Half a million more TB deaths in 2020 due to pandemic disruptions: WHO

Around 1.4 million people did not receive treatment for TB in 2020

By DTE Staff
Published: Monday 22 March 2021

Fewer cases of tuberculosis (TB) were notified in 2020 because of the novel coronavirus disease (COVID-19) pandemic and this led to half a million excess deaths from the disease globally, according to data released by World Health Organisation March 21, 2021.

There was a 21 per cent decrease in TB notification owing to lockdowns and other disruptions caused by the pandemic. While 6.3 million TB infections were notified in 2019, the figure fell to 4.9 million last year.

This means, 1.4 million people did not receive treatment for TB in 2020. This led to half a million additional deaths caused by the disease, according to a WHO modelling. 

The UN health agency warned in its analysis that this could set the world back a decade, to the TB mortality level of 2010.

The biggest shortfall in average monthly notification compared to 2019 was in Indonesia (42 per cent). This was followed by South Africa (41 per cent), Philippines (37 per cent) and India (25 per cent). India has the highest TB burden in the world.

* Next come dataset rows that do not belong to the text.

(* ===== verification/External.v ===== *)
(** * Interfaces of the code the kernel calls but does not contain

    The BLAKE3, hex, serde_json and chrono crates are not part of the
    repository. Each is an operational class (what the kernel calls) and,
    where a theorem needs it, a class of laws that state the crate's
    documented behaviour. *)

From S2P Require Import Prelude.
From Stdlib Require Import Eqdep_dec.
From stdpp Require Import options.

(** A byte slice or vector. *)
Definition bytes : Type := string.

(** [[u8; 32]]. *)
Record array32 : Type := MkArray32 {
  array32_bytes : bytes;
  array32_len : bool_decide (String.length array32_bytes = 32) = true
}.

Lemma array32_eq (a b : array32) : array32_bytes a = array32_bytes b -> a = b.
Proof.
  destruct a as [x Hx], b as [y Hy]; simpl; intros ->. f_equal.
  apply UIP_dec. apply Bool.bool_dec.
Qed.

(** 32 zero bytes, for examples. *)
Definition zero_array32 : array32 :=
  MkArray32 (String.concat EmptyString
    (replicate 32 (String (Ascii.ascii_of_nat 0) EmptyString))) eq_refl.

Global Instance array32_eq_dec : EqDecision array32.
Proof.
  refine (fun a b => cast_if (decide (array32_bytes a = array32_bytes b)));
    [by apply array32_eq | congruence].
Defined.

(** [Vec<u8>::try_into::<[u8; 32]>]. *)
Definition to_array32 (b : bytes) : option array32 :=
  match bool_decide (String.length b = 32) as r
    return bool_decide (String.length b = 32) = r -> option array32
  with
  | true => fun H => Some (MkArray32 b H)
  | false => fun _ => None
  end eq_refl.

Lemma array32_length a : String.length (array32_bytes a) = 32.
Proof. exact (bool_decide_eq_true_1 _ (array32_len a)). Qed.

Lemma to_array32_bytes a : to_array32 (array32_bytes a) = Some a.
Proof.
  unfold to_array32. generalize (eq_refl (bool_decide (String.length (array32_bytes a) = 32))).
  generalize (bool_decide (String.length (array32_bytes a) = 32)) at 2 3.
  intros [] H; [f_equal; by apply array32_eq|].
  pose proof (array32_len a). congruence.
Qed.

Lemma to_array32_Some b a : to_array32 b = Some a <-> array32_bytes a = b.
Proof.
  split; [|intros <-; apply to_array32_bytes].
  unfold to_array32. generalize (eq_refl (bool_decide (String.length b = 32))).
  generalize (bool_decide (String.length b = 32)) at 2 3.
  intros [] H; naive_solver.
Qed.

Lemma to_array32_None b : to_array32 b = None <-> String.length b <> 32.
Proof.
  split.
  - intros H Hl. assert (Hb : bool_decide (String.length b = 32) = true)
      by by apply bool_decide_eq_true.
    pose proof (to_array32_bytes (MkArray32 b Hb)). simpl in *. congruence.
  - intros Hl. destruct (to_array32 b) as [a|] eqn:Ha; [|done].
    apply to_array32_Some in Ha as <-. by rewrite array32_length in Hl.
Qed.

(** [blake3::hash(..).as_bytes()]. *)
Class Blake3 := blake3_hash : bytes -> array32.

(** Lowercase hexadecimal digits. *)
Definition is_lower_hex (a : Ascii.ascii) : bool :=
  let b := byte_val a in
  bool_decide ((48 <= b <= 57)%Z) || bool_decide ((97 <= b <= 102)%Z).

(** The [hex] crate; [hex_decode] fails with a message. *)
Class Hex := {
  hex_encode : bytes -> string;
  hex_decode : string -> result string bytes
}.

(** Encoding writes two lowercase digits per byte and decoding reverses it. *)
Class HexLaws `{Hex} := {
  hex_encode_length b : String.length (hex_encode b) = 2 * String.length b;
  hex_encode_lower b : string_all is_lower_hex (hex_encode b) = true;
  hex_decode_encode b : hex_decode (hex_encode b) = Ok b
}.

(** [serde_json] at one type: compact encoding, and decoding. *)
Class Json (A : Type) := {
  to_json : A -> result string bytes;
  of_json : bytes -> result string A
}.

(** A value that was encoded decodes to itself. *)
Class JsonLaws (A : Type) `{Json A} :=
  of_json_to_json (a : A) b : to_json a = Ok b -> of_json b = Ok a.

(** [chrono]: instants are milliseconds since the Unix epoch.
    [format_millis] is [DateTime::from_timestamp_millis] followed by
    [to_rfc3339_opts(Millis, true)], and [None] when the instant is out of
    range; [parse_rfc3339] gives the instant of a text, if it is one. Instants
    are counted in nanoseconds, the resolution of a parsed text. *)
Class Chrono := {
  format_millis : Z -> option string;
  parse_rfc3339 : string -> option Z
}.

(** The years 0000 to 9999, in which the written year has four digits. *)
Definition four_digit_years (m : Z) : Prop :=
  (-62167219200000 <= m < 253402300800000)%Z.
Global Instance four_digit_years_dec m : Decision (four_digit_years m).
Proof. unfold four_digit_years. apply _. Defined.

(** What is written is read back; in the years of four digits every instant
    can be written, at a fixed width that orders texts as instants. *)
Class ChronoLaws `{Chrono} := {
  parse_format m s : format_millis m = Some s -> parse_rfc3339 s = Some (m * 1000000)%Z;
  format_in_range m : four_digit_years m -> is_Some (format_millis m);
  format_order m1 m2 s1 s2 :
    four_digit_years m1 -> four_digit_years m2 ->
    format_millis m1 = Some s1 -> format_millis m2 = Some s2 ->
    (str_lt s1 s2 <-> (m1 < m2)%Z)
}.

(** A codec that knows one value, for examples. *)
Definition one_value_json {A} `{EqDecision A} (a : A) (text : string) : Json A := {|
  to_json x := if decide (x = a) then Ok text else Err "unknown value";
  of_json s := if decide (s = text) then Ok a else Err "unknown text"
|}.

Lemma one_value_json_laws {A} `{EqDecision A} (a : A) (text : string) :
  @JsonLaws A (one_value_json a text).
Proof.
  intros x b Hx. cbn in *. destruct (decide (x = a)) as [->|]; [|done].
  injection Hx as <-. by rewrite decide_True.
Qed.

Number of new and relapse TB cases per year, 2016-2020



(Source: WHO analysis)

WHO has asked the countries to scale up testing for TB, along with COVID-19. This is of particular concern that that as countries invest more and more molecular tests for investigating COVID-19 cases, the supply of such tests for detecting TB cases has to be maintained.

Also, the fact that symptoms of both the diseases — cough, fever, and breathlessness, are same, a more rigorous TB testing becomes all the more important.

Dr Tedros Adhanom Ghebreyesus, WHO director-general, said:

The effects of COVID-19 go far beyond the death and disease caused by the virus itself. The disruption to essential services for people with TB is just one tragic example of the ways the pandemic is disproportionately affecting some of the world’s poorest people, who were already at higher risk for TB.

The WHO recommended home-based and community-based prevention and care over hospital treatment for TB patients as much as possible to reduce scope for transmission.

The countries have been asked to identify special needs of communities, the populations at highest risk of TB and employ novel tools to address their requirements.

These include use of molecular rapid diagnostic tests, computer-aided detection tointerpret chest radiography and use of a wider range of approaches for screening people living with HIV for TB.